═══ RECORDS SHOWN ═══
(* ===== verification/KBitmap.v ===== *)
(** * Bitmaps (kern/lib/bitmap.c)

    The free-block map of the file system: a vector of bytes, bit [i] of the
    map being bit [i mod 8] of byte [i / 8]. *)

From S2P Require Import Prelude Kmem.

Definition BITS_PER_WORD : Z := 8.
Definition WORD_ALLBITS : Z := 255.
Definition sizeof_struct_bitmap : Z := 8.

(** [b_vptr] is the address of the block [b->v]; [b_v] holds its bytes. *)
Record bitmap := mkbitmap {
  b_self : Z;
  nbits : Z;
  b_vptr : Z;
  b_v : list Z;
}.

Definition set_v (l : list Z) (b : bitmap) : bitmap :=
  mkbitmap (b_self b) (nbits b) (b_vptr b) l.

(** [b->v[ix]]; an access outside the block is reported as a panic. *)
Definition load_v (ix : Z) : M bitmap Z := λ b,
  match zget (b_v b) ix with Some w => Ok w b | None => Panic end.
Definition store_v (ix w : Z) : M bitmap unit := λ b,
  if (0 <=? ix) && (ix <? zlen (b_v b)) then Ok tt (set_v (zset (b_v b) ix w) b)
  else Panic.

(** [for (j=overbits; j<BITS_PER_WORD; j++) w |= 1 << j]. *)
Fixpoint mark_over (fuel : nat) (j w : Z) : Z :=
  match fuel with
  | O => w
  | S fuel' =>
      if j <? BITS_PER_WORD
      then mark_over fuel' (j + 1) (u8 (Z.lor w (Z.shiftl 1 j))) else w
  end.

Section create.
Context {H : Type} `{!Kmem H}.

Definition bitmap_create (n : Z) : M H (option bitmap) :=
  let words := u32 (u32 (n + BITS_PER_WORD) - 1) / BITS_PER_WORD in
  let! p := kmalloc sizeof_struct_bitmap in
  if p =? 0 then ret None
  else
    let! vp := kmalloc words in
    if vp =? 0 then kfree p ;;; ret None
    else
      let v0 := replicate (Z.to_nat words) 0 in
      if n / BITS_PER_WORD <? words then
        let ix := words - 1 in
        let overbits := n - ix * BITS_PER_WORD in
        kassert (n / BITS_PER_WORD =? words - 1) ;;;
        kassert ((overbits >? 0) && (overbits <? BITS_PER_WORD)) ;;;
        ret (Some (mkbitmap p n vp (zset v0 ix (mark_over 8 overbits 0))))
      else ret (Some (mkbitmap p n vp v0)).

Definition bitmap_destroy (b : bitmap) : M H unit :=
  kfree (b_vptr b) ;;; kfree (b_self b).

End create.

Definition bitmap_getdata (b : bitmap) : list Z := b_v b.

(** The inner loop of [bitmap_alloc]: the first clear bit of a byte. *)
Fixpoint scan_bits (fuel : nat) (w offset : Z) : option Z :=
  match fuel with
  | O => None
  | S fuel' =>
      if offset <? BITS_PER_WORD then
        let mask := u8 (Z.shiftl 1 offset) in
        if Z.land w mask =? 0 then Some offset else scan_bits fuel' w (offset + 1)
      else None
  end.

(** The outer loop, over the bytes from [ix] on. *)
Fixpoint scan_words (fuel : nat) (ix maxix : Z) : M bitmap Z :=
  match fuel with
  | O => fail ENOSPC
  | S fuel' =>
      if ix <? maxix then
        let! w := load_v ix in
        if negb (w =? WORD_ALLBITS) then
          match scan_bits 8 w 0 with
          | Some offset =>
              let mask := u8 (Z.shiftl 1 offset) in
              store_v ix (Z.lor w mask) ;;;
              let index := u32 (ix * BITS_PER_WORD + offset) in
              let! b := get in
              kassert (index <? nbits b) ;;;
              ret index
          | None => panic
          end
        else scan_words fuel' (ix + 1) maxix
      else fail ENOSPC
  end.

Definition bitmap_alloc : M bitmap Z :=
  let! b := get in
  let maxix := u32 (u32 (nbits b + BITS_PER_WORD) - 1) / BITS_PER_WORD in
  scan_words (Z.to_nat maxix) 0 maxix.

(** The byte index and the mask of a bit. *)
Definition bitmap_translate (bitno : Z) : Z * Z :=
  (bitno / BITS_PER_WORD, u8 (Z.shiftl 1 (bitno mod BITS_PER_WORD))).

Definition bitmap_mark (index : Z) : M bitmap unit :=
  let! b := get in
  kassert (index <? nbits b) ;;;
  let '(ix, mask) := bitmap_translate index in
  let! w := load_v ix in
  kassert (Z.land w mask =? 0) ;;;
  store_v ix (Z.lor w mask).

Definition bitmap_unmark (index : Z) : M bitmap unit :=
  let! b := get in
  kassert (index <? nbits b) ;;;
  let '(ix, mask) := bitmap_translate index in
  let! w := load_v ix in
  kassert (negb (Z.land w mask =? 0)) ;;;
  store_v ix (u8 (Z.land w (Z.lnot mask))).

(** The result is the masked byte: nonzero when the bit is set. *)
Definition bitmap_isset (index : Z) : M bitmap Z :=
  let '(ix, mask) := bitmap_translate index in
  let! w := load_v ix in
  ret (Z.land w mask).

(** ** Specification: a set of bit numbers *)

Definition bit_set (b : bitmap) (i : Z) : bool :=
  Z.testbit (default 0 (zget (b_v b) (i / 8))) (i mod 8).

Record bitmap_wf (b : bitmap) : Prop := {
  bm_nbits : 0 ≤ nbits b ≤ 4294967280;
  bm_len : zlen (b_v b) = DIVROUNDUP (nbits b) 8;
  bm_bytes : Forall (λ w, 0 ≤ w < 256) (b_v b);
}.

(** The bits past the end of the map are marked in use. *)
Definition bitmap_padded (b : bitmap) : Prop :=
  ∀ i, nbits b ≤ i < 8 * zlen (b_v b) → bit_set b i = true.

(** [b'] is [b] with bit [i] set to [x]. *)
Definition bit_update (b b' : bitmap) (i : Z) (x : bool) : Prop :=
  b_self b' = b_self b ∧ nbits b' = nbits b ∧ b_vptr b' = b_vptr b ∧
  ∀ j, 0 ≤ j → bit_set b' j = if decide (j = i) then x else bit_set b j.

(** ** Bit lemmas *)

Lemma mask_pow2 o : 0 ≤ o < 8 → u8 (Z.shiftl 1 o) = 2 ^ o.
Proof.
  intros Ho. rewrite Z.shiftl_1_l. unfold u8. apply Z.mod_small. split; [lia|].
  change 256 with (2 ^ 8). apply Z.pow_lt_mono_r; lia.
Qed.

Lemma land_mask_zero w o :
  0 ≤ o < 8 → (Z.land w (u8 (Z.shiftl 1 o)) =? 0) = negb (Z.testbit w o).
Proof.
  intros Ho. rewrite mask_pow2, land_pow2 by lia.
  destruct (Z.testbit w o); [|done]. apply Z.eqb_neq. pose proof (Z.pow_pos_nonneg 2 o). lia.
Qed.

Lemma byte_high_bits w j : 0 ≤ w < 256 → 8 ≤ j → Z.testbit w j = false.
Proof.
  intros Hw Hj. destruct (decide (w = 0)) as [->|]; [apply Z.bits_0|].
  apply Z.bits_above_log2; [lia|].
  assert (Z.log2 w < 8); [|lia]. apply Z.log2_lt_pow2; lia.
Qed.

(** A byte is what its low eight bits say. *)
Lemma byte_of_bits x : (∀ j, 8 ≤ j → Z.testbit x j = false) → 0 ≤ x < 256 ∨ x < 0.
Proof.
  intros Hb. destruct (decide (x < 0)); [by right|left]. split; [lia|].
  destruct (decide (x < 256)); [done|]. exfalso.
  assert (8 ≤ Z.log2 x). { apply Z.log2_le_pow2; lia. }
  specialize (Hb (Z.log2 x)). rewrite Z.bit_log2 in Hb by lia. naive_solver.
Qed.

Lemma lor_byte w o : 0 ≤ w < 256 → 0 ≤ o < 8 → 0 ≤ Z.lor w (2 ^ o) < 256.
Proof.
  intros Hw Ho. destruct (byte_of_bits (Z.lor w (2 ^ o))) as [?|Hneg]; [|done|].
  - intros j Hj. rewrite testbit_set by lia. case_decide; [lia|]. by apply byte_high_bits.
  - apply Z.lor_neg in Hneg as [?|Hneg]; [lia|]. pose proof (Z.pow_pos_nonneg 2 o). lia.
Qed.

Lemma land_lnot_byte w o :
  0 ≤ w < 256 → 0 ≤ o < 8 → 0 ≤ Z.land w (Z.lnot (2 ^ o)) < 256.
Proof.
  intros Hw Ho. destruct (byte_of_bits (Z.land w (Z.lnot (2 ^ o)))) as [?|Hneg]; [|done|].
  - intros j Hj. rewrite testbit_clear by lia. case_decide; [done|]. by apply byte_high_bits.
  - apply Z.land_neg in Hneg as [? ?]. lia.
Qed.

Lemma byte_all_ones w : 0 ≤ w < 256 → (∀ j, 0 ≤ j < 8 → Z.testbit w j = true) → w = 255.
Proof.
  intros Hw Hb. apply Z.bits_inj'. intros j Hj. change 255 with (Z.ones 8).
  destruct (decide (j < 8)).
  - by rewrite Hb, Z.ones_spec_low by lia.
  - by rewrite byte_high_bits, Z.ones_spec_high by lia.
Qed.

Lemma byte_255_bits j : 0 ≤ j < 8 → Z.testbit 255 j = true.
Proof. intros. change 255 with (Z.ones 8). by apply Z.ones_spec_low. Qed.

Lemma scan_bits_spec fuel w o :
  0 ≤ o → o + Z.of_nat fuel = 8 →
  match scan_bits fuel w o with
  | Some o' => o ≤ o' < 8 ∧ Z.testbit w o' = false ∧
               ∀ j, o ≤ j < o' → Z.testbit w j = true
  | None => ∀ j, o ≤ j < 8 → Z.testbit w j = true
  end.
Proof.
  revert o. induction fuel as [|fuel IH]; intros o Ho Hf; simpl; [intros; lia|].
  unfold BITS_PER_WORD. destruct (Z.ltb_spec o 8); [|lia].
  rewrite land_mask_zero by lia. destruct (Z.testbit w o) eqn:E; simpl.
  - specialize (IH (o + 1)). destruct (scan_bits fuel w (o + 1)).
    + destruct IH as (? & ? & Hj); [lia..|]. split_and!; [lia|lia|done|].
      intros j ?. destruct (decide (j = o)) as [->|]; [done|]. apply Hj. lia.
    + intros j ?. destruct (decide (j = o)) as [->|]; [done|]. apply IH; lia.
  - split_and!; [lia|lia|done|]. intros; lia.
Qed.

#[global] Arguments scan_bits : simpl never.

(** ** Updating one bit *)

Lemma DIVROUNDUP_bounds n : 0 ≤ n → n ≤ 8 * DIVROUNDUP n 8 < n + 8.
Proof. intros. unfold DIVROUNDUP. Z.div_mod_to_equations. lia. Qed.

Lemma zget_byte b ix w :
  bitmap_wf b → zget (b_v b) ix = Some w → 0 ≤ w < 256.
Proof.
  intros [_ _ Hb] Hw. unfold zget in Hw. case_decide; [|done].
  exact (Forall_lookup_1 _ _ _ _ Hb Hw).
Qed.

Lemma set_byte_wf b ix w :
  bitmap_wf b → 0 ≤ w < 256 → bitmap_wf (set_v (zset (b_v b) ix w) b).
Proof.
  intros [Hn Hl Hb] Hw. split; simpl; [done|by rewrite zlen_zset|].
  unfold zset. case_decide; [|done]. by apply Forall_insert.
Qed.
═══
## WHAT TO PRODUCE
Where the listing above reaches the line that contains "The free-block map", start retyping, and finish with the line that contains "let overbits := n"; reproduce those lines exactly and no others.

## SOLUTION FOR THIS PROBLEM
    The free-block map of the file system: a vector of bytes, bit [i] of the
    map being bit [i mod 8] of byte [i / 8]. *)

From S2P Require Import Prelude Kmem.

Definition BITS_PER_WORD : Z := 8.
Definition WORD_ALLBITS : Z := 255.
Definition sizeof_struct_bitmap : Z := 8.

(** [b_vptr] is the address of the block [b->v]; [b_v] holds its bytes. *)
Record bitmap := mkbitmap {
  b_self : Z;
  nbits : Z;
  b_vptr : Z;
  b_v : list Z;
}.

Definition set_v (l : list Z) (b : bitmap) : bitmap :=
  mkbitmap (b_self b) (nbits b) (b_vptr b) l.

(** [b->v[ix]]; an access outside the block is reported as a panic. *)
Definition load_v (ix : Z) : M bitmap Z := λ b,
  match zget (b_v b) ix with Some w => Ok w b | None => Panic end.
Definition store_v (ix w : Z) : M bitmap unit := λ b,
  if (0 <=? ix) && (ix <? zlen (b_v b)) then Ok tt (set_v (zset (b_v b) ix w) b)
  else Panic.

(** [for (j=overbits; j<BITS_PER_WORD; j++) w |= 1 << j]. *)
Fixpoint mark_over (fuel : nat) (j w : Z) : Z :=
  match fuel with
  | O => w
  | S fuel' =>
      if j <? BITS_PER_WORD
      then mark_over fuel' (j + 1) (u8 (Z.lor w (Z.shiftl 1 j))) else w
  end.

Section create.
Context {H : Type} `{!Kmem H}.

Definition bitmap_create (n : Z) : M H (option bitmap) :=
  let words := u32 (u32 (n + BITS_PER_WORD) - 1) / BITS_PER_WORD in
  let! p := kmalloc sizeof_struct_bitmap in
  if p =? 0 then ret None
  else
    let! vp := kmalloc words in
    if vp =? 0 then kfree p ;;; ret None
    else
      let v0 := replicate (Z.to_nat words) 0 in
      if n / BITS_PER_WORD <? words then
        let ix := words - 1 in
        let overbits := n - ix * BITS_PER_WORD in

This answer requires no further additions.